Research shows differences in brain during self-injury
A study led by Dr. Elizabeth Osuch of the Department of Psychiatry has shown that there are functional brain differences between people who deliberately self-harm and those who don’t. The finding, which was reported in the journal Psychiatry Research: Neuroimaging, helps increase understanding of why pain, which should be aversive, becomes reinforcing for some people.
Deliberate self-harm, also known as non-suicidal self-injury (NSSI) is increasingly common in youth and remains one of the most misunderstood and maligned mechanisms for coping. Dr. Osuch, a Lawson scientist, found differences in the neurocircuitry of the brain between youth who engage in deliberate self-harm and those who don’t.
The researchers used functional magnetic resonance imaging (fMRI), which looks at blood oxygenation in the brain to detect areas of activity, to compare the pain/reward-processing neurocircuitry of the brain between patients who use NSSI and those who do not. A painfully cold (ice water) and comparison cool (room temperature) stimulus was administered to subjects’ forearm under two conditions: self-administered and experimenter administered (as a control).
“Our study showed that pain/reward processing neurocircuitry is abnormal in NSSI patients compared with non-NSSI patients,” says Dr. Osuch. “NSSI patients feel extreme relief during the painful stimulus to the extent that it feels rewarding. Non-NSSI subjects do not experience the same pain as relief or as a reward.”
Analysis of the brain scans showed reduced functional connectivity between the parts of the brain that experience emotion and those that regulate emotion in the NSSI patients. These findings help to inform how pain is associated with reward for NSSI patients, but not for non-NSSI patients.
“We know that the part of the brain that processes pain is fundamentally different in these patients.
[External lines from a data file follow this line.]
(** * PDF-RAG: the indexing and retrieval pipeline, embedded in Rocq

    A shallow embedding of [utils/chunking.py], [utils/embeddings.py],
    [utils/pinecone_utils.py], [utils/pdf_loader.py], [indexer.py] and the
    retrieval gate of [app.py].

    Conventions.
    - A Python [int] is a [Z]; [len] of a list is a [Z].
    - A Python [str] is the list of its Unicode code points ([list N]);
      [lit] turns an ASCII literal of the source into such a list.
    - A Python [float] is a binary64 [float] of the kernel.
    - The [while] loop of the chunker is run with fuel: a run that has not
      left the loop when the fuel is used up is [Running].
    - Libraries the program calls and that are no part of it (the tiktoken
      tokenizer, [uuid.uuid5], the embedding service's answers) are
      parameters of the sections that use them. *)

From Stdlib Require Import ZArith List Bool Lia String Ascii DecimalString.
From Stdlib Require Import Permutation Sorted Floats.
From Stdlib Require Import DecimalPos DecimalZ.
From stdpp Require Import base option list sorting strings gmap.

Local Open Scope Z_scope.

(** ** Python built-ins *)

Module Py.

(** A string: its code points. *)
Abbreviation str := (list N).

(** An ASCII literal of the source. *)
Definition lit (s : string) : str :=
  map N_of_ascii (list_ascii_of_string s).

(** [len(l)]. *)
Definition len {A} (l : list A) : Z := Z.of_nat (length l).

(** Truth value of a string or a list: non-empty. *)
Definition truthy {A} (l : list A) : bool :=
  match l with [] => false | _ :: _ => true end.

(** The index adjustment of a slice bound ([PySlice_AdjustIndices],
    step 1): a negative bound counts from the end, and both are clamped
    to [0, n]. *)
Definition adjust_index (n i : Z) : Z :=
  if i <? 0 then Z.max (i + n) 0 else Z.min i n.

(** [l[start:stop]]. *)
Definition slice {A} (l : list A) (start stop : Z) : list A :=
  let n := len l in
  let lo := adjust_index n start in
  let hi := adjust_index n stop in
  take (Z.to_nat (hi - lo)) (drop (Z.to_nat lo) l).

(** [range(start, stop, step)] for a positive step. *)
Definition range (start stop step : Z) : list Z :=
  let count := if start <? stop then (stop - start + step - 1) / step else 0 in
  map (fun k => start + Z.of_nat k * step) (seq 0 (Z.to_nat count)).

(** [str.isspace] on one code point: the characters [str.strip()]
    removes. *)
Definition isspace (c : N) : bool :=
  ((9 <=? c) && (c <=? 13) || (28 <=? c) && (c <=? 32)
   || (c =? 133) || (c =? 160) || (c =? 5760)
   || (8192 <=? c) && (c <=? 8202)
   || (c =? 8232) || (c =? 8233) || (c =? 8239) || (c =? 8287)
   || (c =? 12288))%N.

Fixpoint lstrip (s : str) : str :=
  match s with
  | [] => []
  | c :: s' => if isspace c then lstrip s' else s
  end.

Definition rstrip (s : str) : str := rev (lstrip (rev s)).

(** [s.strip()]. *)
Definition strip (s : str) : str := rstrip (lstrip s).

Fixpoint is_prefix (p s : str) : bool :=
  match p, s with
  | [], _ => true
  | _ :: _, [] => false
  | c :: p', d :: s' => (c =? d)%N && is_prefix p' s'
  end.

(** The scan of [s.replace(old, new)] for a non-empty [old]: left to
    right, occurrences do not overlap; [skip] counts the characters of
    an occurrence still to pass. *)
Fixpoint replace_from (old new : str) (skip : nat) (s : str) : str :=
  match s with
  | [] => []
  | c :: s' =>
      match skip with
      | S k => replace_from old new k s'
      | O =>
          if is_prefix old s
          then new ++ replace_from old new (Nat.pred (length old)) s'
          else c :: replace_from old new O s'
      end
  end.

(** [s.replace(old, new)]. *)
Definition replace (old new s : str) : str :=
  match old with
  | [] => new ++ flat_map (fun c => c :: new) s
  | _ :: _ => replace_from old new O s
  end.

(** [str(z)], the decimal numeral of an int, as an f-string prints it. *)
Definition str_of_int (z : Z) : str :=
  lit (NilZero.string_of_int (Z.to_int z)).

(** [sorted(l, key=key)] for an integer key. The sort is stable, and a
    stable sort has one result: the merge sort below takes the left
    element on a tie, as Python's own does. *)
Definition sorted {A} (key : A -> Z) (l : list A) : list A :=
  @merge_sort A (fun x y => key x <= key y)
    (fun x y => decide (key x <= key y)) l.

(** [s <= t] on strings: by code points, the shorter first. *)
Fixpoint str_le (s t : str) : bool :=
  match s, t with
  | [], _ => true
  | _ :: _, [] => false
  | c :: s', d :: t' => (c <? d)%N || (c =? d)%N && str_le s' t'
  end.

(** [sorted(l)] by a string key. *)
Definition sorted_by_str {A} (key : A -> str) (l : list A) : list A :=
  @merge_sort A (fun x y => Is_true (str_le (key x) (key y)))
    (fun x y => decide (Is_true (str_le (key x) (key y)))) l.

(** [max] of floats: the first item, replaced by each later item that
    compares greater; [None] where Python raises on an empty argument. *)
Definition max (l : list float) : option float :=
  match l with
  | [] => None
  | x :: l' => Some (fold_left (fun m y => if PrimFloat.ltb m y then y else m) l' x)
  end.

End Py.

(** ** utils/pdf_loader.py: the page-addressable document model *)

Module PageContent.
Record t := mk { filename : Py.str; page_number : Z; text : Py.str }.
End PageContent.

Module PDFDocument.
Record t := mk { filename : Py.str; pages : list PageContent.t }.
End PDFDocument.

(** ** utils/chunking.py *)

Module TextChunk.
Record t := mk {
  id : Py.str;
  text : Py.str;
  source_pdf : Py.str;
  page : Z;
  token_count : Z
}.
End TextChunk.

(** What the program uses of a [tiktoken.Encoding]. *)
Record Tokenizer := {
  encode : Py.str -> list Z;
  decode : list Z -> Py.str
}.

Definition CHUNK_SIZE : Z := 800.
Definition CHUNK_OVERLAP : Z := 100.

(** Whether a run has left the [while] loop. *)
Inductive loop_status := Running | Exited.

(** The variables the [while] loop of [split_text_into_chunks] assigns. *)
Record loop_state := {
  start_idx : Z;
  chunk_index : Z;
  chunks : list TextChunk.t
}.

Section Chunking.

(** [tiktoken.get_encoding("cl100k_base")]. *)
Variable cl100k_base : Tokenizer.

(** [uuid.uuid5(uuid.NAMESPACE_DNS, base).hex] as a function of [base]. *)
Variable uuid5_dns_hex : Py.str -> Py.str.

Definition get_tokenizer : Tokenizer := cl100k_base.

Definition count_tokens (text : Py.str) (tokenizer : option Tokenizer) : Z :=
  let tokenizer := match tokenizer with None => get_tokenizer | Some t => t end in
  Py.len (encode tokenizer text).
We don’t know if this change occurs at birth or over time. However, by better understanding the functional brain correlates of this behavior, it means treatment possibilities increase through medication or other therapies,” says Dr. Osuch.
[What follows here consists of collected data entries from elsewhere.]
(** * Power calculator: [calculate_power] and [calculate_sample_size]

    A shallow embedding of the two functions of [power_calculator.py] that
    carry the computation of the TeachMichigan power calculator, and the
    properties its specification states about them.

    Numbers.  Python floats are modelled as rationals ([Q]) and every
    arithmetic operation is taken as exact; integers are [Z].  A float
    division by zero raises [ZeroDivisionError], as it does in Python.

    The statsmodels routines.  [TTestIndPower().solve_power] and
    [tt_ind_solve_power] are not code of this program.  A computation is a
    tree that either returns, raises, or asks one of the two routines a
    question and continues with the answer; a [routine] answers the
    questions and may itself raise.

    The script.  Of the code around the two functions the development
    keeps what computes: the loop that fills [results] in the power mode,
    [color_power], and the call and the halving of the sample-size mode.
    The widgets and the rendering are left out. *)

From Stdlib Require Import ZArith QArith Qround Lqa Lia Bool String List.
Import ListNotations.

Local Open Scope Q_scope.

(** ** Python values and exceptions *)

(** A Python exception, identified by the name of its class. *)
Inductive exn : Type :=
| PyExc (name : string).

Definition ZeroDivisionError : exn := PyExc "ZeroDivisionError".
Definition ValueError : exn := PyExc "ValueError".

(** The name the specification gives to the failure it expects for
    [outcome_share = 0].  No statement of the program raises it. *)
Definition DegenerateInputError : exn := PyExc "DegenerateInputError".

Inductive result (A : Type) : Type :=
| Ok (a : A)
| Err (e : exn).
Arguments Ok {A} a.
Arguments Err {A} e.

(** ** The questions asked to statsmodels *)

Inductive alternative : Type := two_sided | larger | smaller.

(** Keyword arguments of [TTestIndPower().solve_power] when it solves for
    the power. *)
Record power_query : Type := mk_power_query {
  pq_effect_size : Q;
  pq_nobs1 : Q;
  pq_ratio : Q;
  pq_alpha : Q;
  pq_alternative : alternative
}.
Dr. Osuch explains further, “There are lots of misconceptions about people who hurt or cut themselves, so proving the correlation of functional brain differences in NSSI vs. non-NSSI patients shows the reason behind the cutting. It’s not necessarily about NSSI patients manipulating others through their self-injury acts; it’s their brains reacting differently to the painful stimulus. One of the beneficial ‘side effects’ of brain imaging studies is to destigmatize these behaviours and takes them out of the unknown and misunderstood.”
Dr. Elizabeth Osuch is an associate professor of psychiatry and The Dr. Joseph Rea Chair in Mood Disorders at the Schulich School of Medicine and Dentistry and the Chair/Medical Director of the First Episode Mood and Anxiety Program (FEMAP) at London Health Sciences Centre.